» **EXERCISE INSTRUCTIONS**
Below is a block of records. Copy every line in it that contains the word "system".

◆ ◆ ◆

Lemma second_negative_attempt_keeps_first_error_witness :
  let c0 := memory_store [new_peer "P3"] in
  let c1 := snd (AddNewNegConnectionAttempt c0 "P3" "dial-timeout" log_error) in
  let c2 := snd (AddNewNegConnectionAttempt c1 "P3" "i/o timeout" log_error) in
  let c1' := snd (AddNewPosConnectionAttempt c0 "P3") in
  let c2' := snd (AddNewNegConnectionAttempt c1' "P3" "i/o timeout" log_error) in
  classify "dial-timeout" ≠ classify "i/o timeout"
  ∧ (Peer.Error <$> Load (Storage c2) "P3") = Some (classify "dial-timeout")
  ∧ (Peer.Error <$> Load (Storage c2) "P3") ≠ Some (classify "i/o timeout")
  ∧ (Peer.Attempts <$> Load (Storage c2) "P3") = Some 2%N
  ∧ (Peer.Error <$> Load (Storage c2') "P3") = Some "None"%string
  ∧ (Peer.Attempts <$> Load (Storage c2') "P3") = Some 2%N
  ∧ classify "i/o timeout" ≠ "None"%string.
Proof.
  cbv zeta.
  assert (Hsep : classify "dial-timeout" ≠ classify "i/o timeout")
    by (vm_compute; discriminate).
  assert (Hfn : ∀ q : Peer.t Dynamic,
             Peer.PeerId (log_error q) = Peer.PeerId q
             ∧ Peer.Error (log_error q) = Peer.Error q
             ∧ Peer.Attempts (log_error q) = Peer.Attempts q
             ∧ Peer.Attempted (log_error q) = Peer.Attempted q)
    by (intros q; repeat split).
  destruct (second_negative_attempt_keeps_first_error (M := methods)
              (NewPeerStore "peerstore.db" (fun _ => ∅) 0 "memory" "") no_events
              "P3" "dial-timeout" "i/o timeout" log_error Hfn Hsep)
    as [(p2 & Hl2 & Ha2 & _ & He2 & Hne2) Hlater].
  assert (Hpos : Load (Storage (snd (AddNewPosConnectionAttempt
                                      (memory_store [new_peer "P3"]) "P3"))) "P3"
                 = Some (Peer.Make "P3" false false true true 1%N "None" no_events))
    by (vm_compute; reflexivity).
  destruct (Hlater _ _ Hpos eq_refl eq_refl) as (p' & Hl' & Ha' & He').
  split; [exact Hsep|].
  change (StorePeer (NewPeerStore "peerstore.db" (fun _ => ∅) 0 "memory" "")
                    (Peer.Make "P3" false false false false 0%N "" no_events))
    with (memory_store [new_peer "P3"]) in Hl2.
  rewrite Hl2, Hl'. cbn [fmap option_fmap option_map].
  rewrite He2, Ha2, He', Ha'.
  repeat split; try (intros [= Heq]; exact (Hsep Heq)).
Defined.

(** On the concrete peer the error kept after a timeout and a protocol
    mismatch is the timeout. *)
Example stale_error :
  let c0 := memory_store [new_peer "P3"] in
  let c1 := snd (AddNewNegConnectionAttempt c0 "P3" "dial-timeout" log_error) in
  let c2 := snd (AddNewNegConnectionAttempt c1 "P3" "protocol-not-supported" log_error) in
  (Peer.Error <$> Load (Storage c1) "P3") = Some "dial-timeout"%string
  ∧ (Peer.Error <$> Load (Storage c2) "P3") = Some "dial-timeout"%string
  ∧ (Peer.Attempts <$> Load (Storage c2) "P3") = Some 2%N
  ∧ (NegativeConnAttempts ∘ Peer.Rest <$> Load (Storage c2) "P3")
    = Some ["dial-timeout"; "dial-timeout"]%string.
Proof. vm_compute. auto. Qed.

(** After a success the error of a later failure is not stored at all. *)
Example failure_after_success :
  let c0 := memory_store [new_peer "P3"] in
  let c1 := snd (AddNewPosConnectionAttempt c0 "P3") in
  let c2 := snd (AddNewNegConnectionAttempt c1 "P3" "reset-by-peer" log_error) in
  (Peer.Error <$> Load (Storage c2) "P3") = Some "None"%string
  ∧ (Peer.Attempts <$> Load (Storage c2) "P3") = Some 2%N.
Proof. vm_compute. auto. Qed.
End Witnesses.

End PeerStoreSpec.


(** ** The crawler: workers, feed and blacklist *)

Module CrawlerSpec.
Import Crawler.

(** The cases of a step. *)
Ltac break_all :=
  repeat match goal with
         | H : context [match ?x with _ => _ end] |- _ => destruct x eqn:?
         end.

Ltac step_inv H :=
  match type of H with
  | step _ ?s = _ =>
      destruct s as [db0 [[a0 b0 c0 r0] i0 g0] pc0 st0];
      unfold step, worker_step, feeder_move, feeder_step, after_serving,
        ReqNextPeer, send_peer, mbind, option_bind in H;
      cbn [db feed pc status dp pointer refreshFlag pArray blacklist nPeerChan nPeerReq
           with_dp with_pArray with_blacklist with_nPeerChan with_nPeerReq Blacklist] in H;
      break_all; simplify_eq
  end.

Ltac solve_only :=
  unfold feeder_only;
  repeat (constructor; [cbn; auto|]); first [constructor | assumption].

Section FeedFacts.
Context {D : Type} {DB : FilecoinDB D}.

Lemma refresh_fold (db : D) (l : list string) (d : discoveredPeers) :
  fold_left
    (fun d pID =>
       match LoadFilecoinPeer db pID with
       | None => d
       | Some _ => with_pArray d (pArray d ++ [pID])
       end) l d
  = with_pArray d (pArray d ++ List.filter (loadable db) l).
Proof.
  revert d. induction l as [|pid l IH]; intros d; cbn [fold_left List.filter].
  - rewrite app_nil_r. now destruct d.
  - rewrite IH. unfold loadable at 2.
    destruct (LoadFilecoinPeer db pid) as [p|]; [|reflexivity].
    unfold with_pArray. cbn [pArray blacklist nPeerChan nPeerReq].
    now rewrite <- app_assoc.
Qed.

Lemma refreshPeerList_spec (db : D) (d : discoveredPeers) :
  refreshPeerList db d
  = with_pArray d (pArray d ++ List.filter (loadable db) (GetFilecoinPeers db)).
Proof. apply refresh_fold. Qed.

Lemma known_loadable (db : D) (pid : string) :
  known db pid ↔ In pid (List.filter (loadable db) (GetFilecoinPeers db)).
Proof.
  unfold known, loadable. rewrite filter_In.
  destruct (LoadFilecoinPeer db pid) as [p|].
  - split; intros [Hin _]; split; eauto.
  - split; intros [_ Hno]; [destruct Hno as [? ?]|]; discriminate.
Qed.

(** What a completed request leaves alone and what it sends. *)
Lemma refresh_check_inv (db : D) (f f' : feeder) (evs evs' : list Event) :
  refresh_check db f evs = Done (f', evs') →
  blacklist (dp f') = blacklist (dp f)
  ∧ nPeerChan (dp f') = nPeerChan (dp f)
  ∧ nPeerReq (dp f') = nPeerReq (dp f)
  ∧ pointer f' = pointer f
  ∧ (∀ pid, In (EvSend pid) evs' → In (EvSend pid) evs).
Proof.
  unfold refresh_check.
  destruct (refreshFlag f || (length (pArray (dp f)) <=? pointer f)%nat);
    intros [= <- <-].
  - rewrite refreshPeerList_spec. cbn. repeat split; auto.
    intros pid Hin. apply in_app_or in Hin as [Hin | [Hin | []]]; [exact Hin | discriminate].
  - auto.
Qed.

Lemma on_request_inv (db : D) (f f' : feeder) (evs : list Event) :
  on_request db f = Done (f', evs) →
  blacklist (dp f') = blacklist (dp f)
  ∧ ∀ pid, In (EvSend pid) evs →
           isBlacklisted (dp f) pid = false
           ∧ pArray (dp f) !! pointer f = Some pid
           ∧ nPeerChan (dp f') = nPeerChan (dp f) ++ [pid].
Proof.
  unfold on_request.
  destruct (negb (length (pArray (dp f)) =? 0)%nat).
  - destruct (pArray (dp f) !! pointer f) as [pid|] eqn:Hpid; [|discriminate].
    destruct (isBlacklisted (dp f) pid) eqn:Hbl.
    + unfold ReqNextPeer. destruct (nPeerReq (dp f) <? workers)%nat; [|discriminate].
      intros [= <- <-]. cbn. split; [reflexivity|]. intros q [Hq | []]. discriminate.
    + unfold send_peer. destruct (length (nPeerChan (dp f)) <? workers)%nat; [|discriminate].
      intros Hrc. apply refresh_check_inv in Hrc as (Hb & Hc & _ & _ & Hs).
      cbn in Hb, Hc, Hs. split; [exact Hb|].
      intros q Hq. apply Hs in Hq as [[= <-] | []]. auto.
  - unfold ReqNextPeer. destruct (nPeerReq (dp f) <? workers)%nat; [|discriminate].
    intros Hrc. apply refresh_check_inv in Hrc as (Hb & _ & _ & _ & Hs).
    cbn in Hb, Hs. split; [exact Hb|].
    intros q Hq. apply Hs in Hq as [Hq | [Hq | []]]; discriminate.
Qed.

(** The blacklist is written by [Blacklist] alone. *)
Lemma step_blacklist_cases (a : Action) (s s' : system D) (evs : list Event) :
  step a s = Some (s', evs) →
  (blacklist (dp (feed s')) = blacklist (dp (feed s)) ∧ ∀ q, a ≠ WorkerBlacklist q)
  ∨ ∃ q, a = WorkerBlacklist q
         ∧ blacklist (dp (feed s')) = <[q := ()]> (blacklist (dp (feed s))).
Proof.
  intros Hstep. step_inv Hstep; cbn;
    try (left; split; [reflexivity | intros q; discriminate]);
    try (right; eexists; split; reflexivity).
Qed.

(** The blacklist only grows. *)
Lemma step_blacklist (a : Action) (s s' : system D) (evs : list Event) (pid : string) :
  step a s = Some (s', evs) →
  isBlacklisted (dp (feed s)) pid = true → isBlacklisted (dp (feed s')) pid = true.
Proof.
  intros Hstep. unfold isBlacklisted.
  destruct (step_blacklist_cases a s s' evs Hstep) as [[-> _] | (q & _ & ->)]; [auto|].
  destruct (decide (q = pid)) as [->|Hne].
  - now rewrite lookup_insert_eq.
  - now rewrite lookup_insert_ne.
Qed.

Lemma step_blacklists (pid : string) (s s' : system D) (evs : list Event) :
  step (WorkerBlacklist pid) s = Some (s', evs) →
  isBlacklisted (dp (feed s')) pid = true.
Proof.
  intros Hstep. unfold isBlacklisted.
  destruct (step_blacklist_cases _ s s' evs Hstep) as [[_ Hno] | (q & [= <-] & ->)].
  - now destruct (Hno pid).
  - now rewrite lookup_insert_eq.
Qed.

◆ ◆ ◆

» **RESPONSE**
Lemma step_blacklist_cases (a : Action) (s s' : system D) (evs : list Event) :
Lemma step_blacklist (a : Action) (s s' : system D) (evs : list Event) (pid : string) :
Lemma step_blacklists (pid : string) (s s' : system D) (evs : list Event) :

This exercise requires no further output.